(Collected data)
Lemma root_gives_up_rights_witness : exists s', start_main start_load = Ok tt s' /\
  last_calls s' = rights_given_up (L := demo_lib) SP_USER SP_GROUP SP_RUNTIME_DIR 50 60 ++ [at_start Log_init] /\
  unprivileged (Conf_get_user s') (Conf_get_group s') (Conf_get_runtime_dir s') (daemon s').
Proof.
  pose proof start_last_calls as Ev.
  pose proof (root_gives_up_rights (R := start_lib) (fun _ => file_ac) (Some (ip_text demo_items ++ demo_rest)) demo_ips
    (fun t => t) (fun i => i) ["-n"; "a"; "-l"; "y"]%string demo_items start_load demo_family start_fresh start_access) as H.
  change (wp (refused (too_large (fun _ => file_ac) ["-n"; "a"; "-l"; "y"]%string)) start_main (fun _ s' =>
    unprivileged (Conf_get_user s') (Conf_get_group s') (Conf_get_runtime_dir s') (daemon s')) start_load) in H.
  destruct (start_main start_load) as [[] s'|] eqn:E; [|discriminate Ev].
  exists s'. split; [reflexivity|]. split; [|exact (wp_ok _ _ _ _ _ _ H E)]. clear -Ev.
  cbn [fmap option_fmap option_map ended] in Ev. injection Ev as Ev. exact Ev.
Defined.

PROBLEM TO SOLVE. Starting from the data above, filter for lines with "pose" and copy each one.

PROBLEM SOLUTION.
  pose proof start_last_calls as Ev.
  pose proof (root_gives_up_rights (R := start_lib) (fun _ => file_ac) (Some (ip_text demo_items ++ demo_rest)) demo_ips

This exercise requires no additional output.